WFRE
- Frederick, Maryland; United States;
- Broadcast area: Central Maryland; Western Maryland; South Central Pennsylvania; Northern Virginia; Eastern Panhandle of West Virginia;
- Frequency: 99.9 MHz
- RDS: PI: 639a; PS: Title by Artist on 99.9 WFRE FM; RT: Now Playing: Artist on 99.9 WFRE;
- Branding: Free Country 99.9 WFRE

Programming
- Language: English
- Format: Country music
- Subchannels: HD2: WFMD simulcast (News–talk–sports)
- Affiliations: Compass Media Networks; Westwood One;

Ownership
- Owner: Local Daily Media; (Davis Media, LLC);
- Sister stations: WFMD

History
- First air date: February 19, 1961
- Former call signs: WFMD-FM (1961–1969)
- Call sign meaning: Frederick

Technical information
- Licensing authority: FCC
- Facility ID: 31139
- Class: B
- ERP: 7,600 watts
- HAAT: 355 meters (1,165 ft)

Links
- Public license information: Public file; LMS;
- Webcast: Listen live
- Website: www.wfre.com

= WFRE =

Country music radio station in Frederick, Maryland

WFRE (99.9 MHz) is a commercial radio station located in Frederick, Maryland. It plays country music and is owned by Local Daily Media along with its sister station 930 WFMD. Despite the station being located approximately 45 mi from the two closest major cities (Baltimore, Maryland, and Washington, D.C.), its signal reaches both markets.

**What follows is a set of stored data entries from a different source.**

(** The first three tags of a match: they end at the slash, at the
    dash behind the name and where the characters of a version end. *)
Lemma WHEEL_RE_head (s : chars) (m : marks) :
  rmatch WHEEL_RE s = Some m ->
  exists a n v t,
    s = a ++ "/"%char :: n ++ "-"%char :: v ++ t /\
    m g_arch = Some a /\ m g_name = Some n /\ m g_version = Some v /\
    token Word a = true /\ token WordDot n = true /\
    forallb (mem WordDot) v = true /\
    (forall u, starts_in WordDot (t ++ u) = false).
Proof.
  intros H. apply rmatch_sound in H. destruct H as (s' & H).
  unfold WHEEL_RE in H.
  repeat match goal with
         | H : matches (Cat _ _) _ _ _ _ |- _ => inv H
         | H : matches (Lit _) _ _ _ _ |- _ => inv H
         end.
  match goal with H : matches (Grp g_arch _) _ _ _ _ |- _ =>
    apply matches_grp_plus in H; destruct H as (a & (Ha1 & Ha) & Ea & Ema) end.
  match goal with H : matches (Grp g_name _) _ _ _ _ |- _ =>
    apply matches_grp_plus in H; destruct H as (n & (Hn1 & Hn) & En & Emn) end.
  match goal with H : matches (Grp g_version _) _ _ _ _ |- _ =>
    apply matches_grp_opt in H; destruct H as (v & Hv & Ev & Emv) end.
  match goal with H : matches (StarLazy _) _ _ _ _ |- _ =>
    apply matches_builds_rounds in H; destruct H as (bs & Eb & Hbs & Ho) end.
  match goal with H : matches (Grp g_python _) _ _ _ _ |- _ =>
    apply matches_grp_plus in H; destruct H as (p & _ & Ep & Emp) end.
  match goal with H : matches (Grp g_abi _) _ _ _ _ |- _ =>
    apply matches_grp_plus in H; destruct H as (ab & _ & Eab & Emab) end.
  match goal with H : matches (Grp g_platform _) _ _ _ _ |- _ =>
    apply matches_grp_plus in H; destruct H as (pl & _ & Epl & Empl) end.
  subst.
  exists a, n, v, (bs ++ "-"%char :: p ++ "-"%char :: ab ++ "-"%char :: pl ++ s').
  split; [reflexivity|].
  unfold set_mark at 1 2 3 4 5 6 7 8 9. simpl.
  rewrite !Ho by discriminate. unfold set_mark. simpl.
  repeat split; auto using token_true.
  - now apply forallb_forall, Forall_forall.
  - intros u. rewrite <- app_assoc. now apply rounds_start.
Qed.

Lemma token_forallb (cs : charset) (t : chars) :
  token cs t = true -> forallb (mem cs) t = true.
Proof. destruct t; [discriminate|auto]. Qed.

Lemma token_count_zero (cs : charset) (c : ascii) (t : chars) :
  mem cs c = false -> forallb (mem cs) t = true -> count c t = 0.
Proof.
  intros Hc Ht. apply (count_set_zero cs c Hc).
  now apply Forall_forall, forallb_forall.
Qed.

In November 1992, WFRE changed their format from easy listening to the current country format.

In 2007, Clear Channel Communications was required to spin off stations to comply with ownership limits. WFRE and WFMD were placed in a divestiture trust while Clear Channel sought a buyer.

On March 27, 2019, Connoisseur Media announced that it would acquire WFRE and WFMD from the Aloha Station Trust in exchange for transferring its cluster. in Erie, Pennsylvania, to iHeartMedia (the former Clear Channel). The sale closed on May 20. On July 24, 2024, Connoisseur announced a sale of WFMD and WFRE to Local Daily Media, owner of WTYD and WBQK as well as a local news site serving Williamsburg, Virginia. The sale closed on October 1.